4.5. Modelling Hydrogen Transfer in the Gas Phase

It is widely established that salt formation will occur when the pKa difference between two coformers is greater than 3 [26]. This rule was however developed using crystals grown from the solution phase and from crystals outlined in

Table 4. pKa differences of diflunisal and co-formers.

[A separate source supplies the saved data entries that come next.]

(* ===== verification/BTree.v ===== *)
(** [BTreeSet] and [BTreeMap] with [u16] keys: lists in strictly ascending order of
    their keys, which is the order in which the library iterates over them. *)
From Stdlib Require Import Sorting.Sorted.
From S2P Require Import Prelude.

Module BTreeSet.
Definition BTreeSet : Set := list Z.
Definition empty : BTreeSet := [].

Fixpoint insert (x : Z) (s : BTreeSet) : BTreeSet :=
  match s with
  | [] => [x]
  | y :: s' => if x <? y then x :: s else if x =? y then s else y :: insert x s'
  end.

Definition contains (x : Z) (s : BTreeSet) : bool := bool_decide (x ∈ s).

(** [iter.collect()] *)
Definition collect (l : list Z) : BTreeSet := foldl (fun s x => insert x s) empty l.

Definition sorted (s : BTreeSet) : Prop := StronglySorted Z.lt s.

Lemma elem_of_insert x y s : y ∈ insert x s <-> y = x \/ y ∈ s.
Proof.
  induction s as [|z s IH]; simpl; [by rewrite list_elem_of_singleton, elem_of_nil; tauto|].
  destruct (Z.ltb_spec x z); [by rewrite elem_of_cons|].
  destruct (Z.eqb_spec x z) as [-> |]; rewrite !elem_of_cons; [tauto|]. rewrite IH. tauto.
Qed.

Lemma set_insert_sorted x s : sorted s -> sorted (insert x s).
Proof.
  induction 1 as [|y s Hs IH Hy]; simpl; [repeat constructor|].
  destruct (Z.ltb_spec x y) as [Hlt|Hge].
  - constructor; [by constructor|]. constructor; [done|].
    eapply Forall_impl; [|exact Hy]. simpl. lia.
  - destruct (Z.eqb_spec x y) as [-> |Hne]; [by constructor|]. constructor; [done|].
    apply Forall_forall. intros z [-> |Hz]%list_elem_of_In%elem_of_insert; [lia|].
    rewrite Forall_forall in Hy. by apply Hy, list_elem_of_In.
Qed.

Lemma foldl_insert l s x : x ∈ foldl (fun s x => insert x s) s l <-> x ∈ l \/ x ∈ s.
Proof.
  revert s. induction l as [|y l IH]; intros s; simpl; [rewrite elem_of_nil; tauto|].
  rewrite IH, elem_of_insert, elem_of_cons. tauto.
Qed.

Lemma elem_of_collect l x : x ∈ collect l <-> x ∈ l.
Proof. unfold collect. rewrite foldl_insert, elem_of_nil. tauto. Qed.

Lemma set_collect_sorted l : sorted (collect l).
Proof.
  unfold collect. assert (sorted empty) as H by constructor. revert H. generalize empty.
  induction l as [|y l IH]; intros s Hs; simpl; [done|]. by apply IH, set_insert_sorted.
Qed.

Lemma sorted_NoDup s : sorted s -> NoDup s.
Proof.
  induction 1 as [|x s Hs IH Hx]; constructor; [|done].
  intros Hin%list_elem_of_In. rewrite Forall_forall in Hx. specialize (Hx x Hin). lia.
Qed.

(** The set without [x]; [contains] tells whether [BTreeSet::remove] found it. *)
Fixpoint remove (x : Z) (s : BTreeSet) : BTreeSet :=
  match s with
  | [] => []
  | y :: s => if x =? y then s else y :: remove x s
  end.

Lemma elem_of_remove x y s : sorted s -> y ∈ remove x s <-> y ∈ s /\ y <> x.
Proof.
  induction 1 as [|z s Hs IH Hz]; simpl; [rewrite elem_of_nil; tauto|].
  rewrite elem_of_cons. destruct (Z.eqb_spec x z) as [-> |Hne].
  - split; [|by intros [[-> |?] ?]]. intros Hy. split; [by right|]. intros ->.
    rewrite Forall_forall in Hz. apply list_elem_of_In, Hz in Hy. lia.
  - rewrite elem_of_cons, IH. naive_solver congruence.
Qed.

Lemma set_remove_sorted x s : sorted s -> sorted (remove x s).
Proof.
  induction 1 as [|z s Hs IH Hz]; simpl; [constructor|].
  destruct (Z.eqb_spec x z); [done|]. constructor; [done|]. apply Forall_forall.
  intros y Hy%list_elem_of_In. apply elem_of_remove in Hy as [Hy _]; [|done].
  rewrite Forall_forall in Hz. by apply Hz, list_elem_of_In.
Qed.
End BTreeSet.
Abbreviation BTreeSet := BTreeSet.BTreeSet.

Module BTreeMap.
Definition BTreeMap (V : Set) : Set := list (Z * V).

Section map.
Context {V : Set}.
Definition empty : BTreeMap V := [].

Fixpoint insert (k : Z) (v : V) (m : BTreeMap V) : BTreeMap V :=
  match m with
  | [] => [(k, v)]
  | (k', v') :: m' =>
    if k <? k' then (k, v) :: m else if k =? k' then (k, v) :: m' else (k', v') :: insert k v m'
  end.

Fixpoint get (k : Z) (m : BTreeMap V) : option V :=
  match m with
  | [] => None
  | (k', v) :: m => if k =? k' then Some v else get k m
  end.

Definition contains_key (k : Z) (m : BTreeMap V) : bool :=
  match get k m with Some _ => true | None => false end.

Definition keys (m : BTreeMap V) : list Z := map fst m.

(** [iter.collect()] *)
Definition collect (l : list (Z * V)) : BTreeMap V :=
  foldl (fun m kv => insert kv.1 kv.2 m) empty l.

Lemma get_insert_eq k v m : get k (insert k v m) = Some v.
Proof.
  induction m as [|[k' v'] m IH]; simpl; [by rewrite Z.eqb_refl|].
  destruct (Z.ltb_spec k k'); simpl; [by rewrite Z.eqb_refl|].
  destruct (Z.eqb_spec k k') as [-> |Hne]; simpl; [by rewrite Z.eqb_refl|].
  by destruct (Z.eqb_spec k k').
Qed.

Lemma get_insert_ne k k' v m : k <> k' -> get k (insert k' v m) = get k m.
Proof.
  intros Hne. induction m as [|[k0 v0] m IH]; simpl.
  { by destruct (Z.eqb_spec k k'). }
  destruct (Z.ltb_spec k' k0); simpl; [by destruct (Z.eqb_spec k k')|].
  destruct (Z.eqb_spec k' k0) as [-> |]; simpl.
  { by destruct (Z.eqb_spec k k0). }
  by rewrite IH.
Qed.

Lemma get_insert k k' v m : get k (insert k' v m) = if k =? k' then Some v else get k m.
Proof.
  destruct (Z.eqb_spec k k') as [-> |]; [apply get_insert_eq|by apply get_insert_ne].
Qed.

Definition sorted (m : BTreeMap V) : Prop := StronglySorted Z.lt (keys m).

Lemma elem_of_keys k m : k ∈ keys m <-> is_Some (get k m).
Proof.
  induction m as [|[k' v] m IH]; simpl.
  { rewrite elem_of_nil. split; [done|]. by intros [? ?]. }
  rewrite elem_of_cons, IH. destruct (Z.eqb_spec k k') as [-> |]; [|naive_solver].
  split; [intros _; by exists v|by left].
Qed.

Lemma keys_insert k k' v m : k ∈ keys (insert k' v m) <-> k = k' \/ k ∈ keys m.
Proof.
  rewrite !elem_of_keys, get_insert. destruct (Z.eqb_spec k k') as [-> |]; [|naive_solver].
  split; [by left|intros _; by exists v].
Qed.

Lemma insert_sorted k v m : sorted m -> sorted (insert k v m).
Proof.
  unfold sorted. induction m as [|[k' v'] m IH]; simpl; [repeat constructor|].
  intros Hs. inversion Hs as [|? ? Hs' Hk]; subst.
  destruct (Z.ltb_spec k k') as [Hlt|Hge]; simpl.
  - constructor; [done|]. constructor; [done|]. eapply Forall_impl; [|exact Hk]. simpl. lia.
  - destruct (Z.eqb_spec k k') as [-> |Hne]; simpl; [by constructor|].
    constructor; [by apply IH|]. apply Forall_forall.
    intros z [-> |Hz]%list_elem_of_In%keys_insert; [lia|].
    rewrite Forall_forall in Hk. by apply Hk, list_elem_of_In.
Qed.

Lemma get_elem k v m : sorted m -> get k m = Some v <-> (k, v) ∈ m.
Proof.
  unfold sorted. induction m as [|[k' v'] m IH]; simpl; intros Hs.
  { rewrite elem_of_nil. done. }
  inversion Hs as [|? ? Hs' Hk]; subst. rewrite elem_of_cons, <- IH by done.
  destruct (Z.eqb_spec k k') as [-> |Hne]; [|naive_solver].
  split; [intros [= ->]; by left|]. intros [[= ->] |Hg]; [done|].
  assert (k' ∈ keys m) as Hin%list_elem_of_In by (apply elem_of_keys; by exists v).
  rewrite Forall_forall in Hk. specialize (Hk _ Hin). lia.
Qed.

Lemma foldl_insert_sorted l m : sorted m -> sorted (foldl (fun m kv => insert kv.1 kv.2 m) m l).
Proof. revert m. induction l as [|[k v] l IH]; intros m Hm; simpl; [done|]. by apply IH, insert_sorted. Qed.

Lemma collect_sorted l : sorted (collect l).
Proof. apply foldl_insert_sorted. constructor. Qed.

Lemma get_foldl_insert k v l m :
  NoDup (map fst l) ->
  get k (foldl (fun m kv => insert kv.1 kv.2 m) m l) = Some v <->
  (k, v) ∈ l \/ (k ∉ map fst l /\ get k m = Some v).
Proof.
  revert m. induction l as [|[k' v'] l IH]; intros m Hnd; simpl.
  { rewrite !elem_of_nil. tauto. }
  apply list.NoDup_cons in Hnd as [Hnin Hnd]. rewrite IH, get_insert by done. simpl.
  rewrite !elem_of_cons. destruct (Z.eqb_spec k k') as [-> |Hne].
  - assert ((k', v) ∉ l) as Hn by (intros Hin; apply Hnin, list_elem_of_fmap; by exists (k', v)).
    split.
    + intros [?|[_ [= ->]]]; [done|]. left. by left.
    + intros [[[= ->] |?]|[H _]]; [by right|done|]. exfalso. apply H. by left.
  - split.
    + intros [?|[H ?]]; [left; by right|right]. split; [|done]. intros [->|?]; done.
    + intros [[[= -> ->] |?]|[H ?]]; [done|by left|]. right. split; [|done]. tauto.
Qed.

Lemma get_collect k v l :
  NoDup (map fst l) -> get k (collect l) = Some v <-> (k, v) ∈ l.
Proof. intros Hnd. unfold collect. rewrite get_foldl_insert by done. simpl. naive_solver. Qed.

Lemma keys_NoDup m : sorted m -> NoDup (keys m).
Proof. apply BTreeSet.sorted_NoDup. Qed.

Fixpoint remove (k : Z) (m : BTreeMap V) : BTreeMap V :=
  match m with
  | [] => []
  | (k', v) :: m => if k =? k' then m else (k', v) :: remove k m
  end.

Lemma get_remove k k' m : sorted m -> get k (remove k' m) = if k =? k' then None else get k m.
Proof.
  unfold sorted. induction m as [|[k0 v0] m IH]; simpl; intros Hs; [by destruct (k =? k')|].
  inversion Hs as [|? ? Hs' Hk]; subst. destruct (Z.eqb_spec k' k0) as [-> |Hne]; simpl.
  - destruct (Z.eqb_spec k k0) as [-> |]; [|done]. apply eq_None_not_Some.
    intros Hin%elem_of_keys%list_elem_of_In. rewrite Forall_forall in Hk. specialize (Hk _ Hin). lia.
  - rewrite IH by done. destruct (Z.eqb_spec k k0) as [-> |], (Z.eqb_spec k0 k'); congruence.
Qed.

Lemma keys_remove k k' m : sorted m -> k ∈ keys (remove k' m) <-> k ∈ keys m /\ k <> k'.
Proof.
  intros Hs. rewrite !elem_of_keys, get_remove by done.
  destruct (Z.eqb_spec k k') as [-> |]; [|tauto]. split; [by intros [? ?]|tauto].
Qed.

Lemma remove_sorted k m : sorted m -> sorted (remove k m).
Proof.
  unfold sorted. induction m as [|[k' v'] m IH]; simpl; [done|]. intros Hs.
  inversion Hs as [|? ? Hs' Hk]; subst. destruct (Z.eqb_spec k k'); [done|]. simpl.
  constructor; [by apply IH|]. apply Forall_forall. intros z Hz%list_elem_of_In.
  apply keys_remove in Hz as [Hz _]; [|done]. rewrite Forall_forall in Hk. by apply Hk, list_elem_of_In.
Qed.
End map.
End BTreeMap.
Abbreviation BTreeMap := BTreeMap.BTreeMap.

Compound	pKa	Difference (Base-DIF)	Outcome
Diflunisal	2.94	0	-
BIPY	3.39	0.33	Co-crystal
INA	3.39	0.45	Co-crystal
EBipy	5.5	2.56	Co-crystal
PBipy	6.3	3.36	Salt
DMAP	9.7	6.76	Salt
Piperazine	9.83	6.89	Salt

, it is shown that this rule holds also for multicomponent crystals grown from the gas phase. However, while it is clear that salt formation has occurred in the crystals grown from sublimation, the question then becomes when exactly does proton transfer take place? It is possible that proton transfer can take place before sublimation with the gas phase species being ionic [27,28] or that proton transfer occurs after desublimation during early stage crystal growth. It is known ions are extremely difficult to generate in the gas phase [29], suggesting proton transfer elsewhere. We have studied proton transfer in gas phase crystallisation by computational methods utilizing molecular clusters which will be published elsewhere.

5. Conclusions

We have shown that pharmaceutical co-crystals can be grown by sublimation by equalising the sublimation rates of the components by multiple zone heating with crystal quality controlled by suppressing nucleation with close control over growth rates and desublimation surfaces. Tailor made additives can be used both to control morphology in co-crystal systems and to improve crystal quality for X-ray characterisation. Ternary crystals have been shown to form via sublimation, opening the possibilities for higher order crystal systems via this method. We have shown that sublimation can be an important complementary technique to ball milling and solution crystallization for the investigation and characterisation of pharmaceutical solids.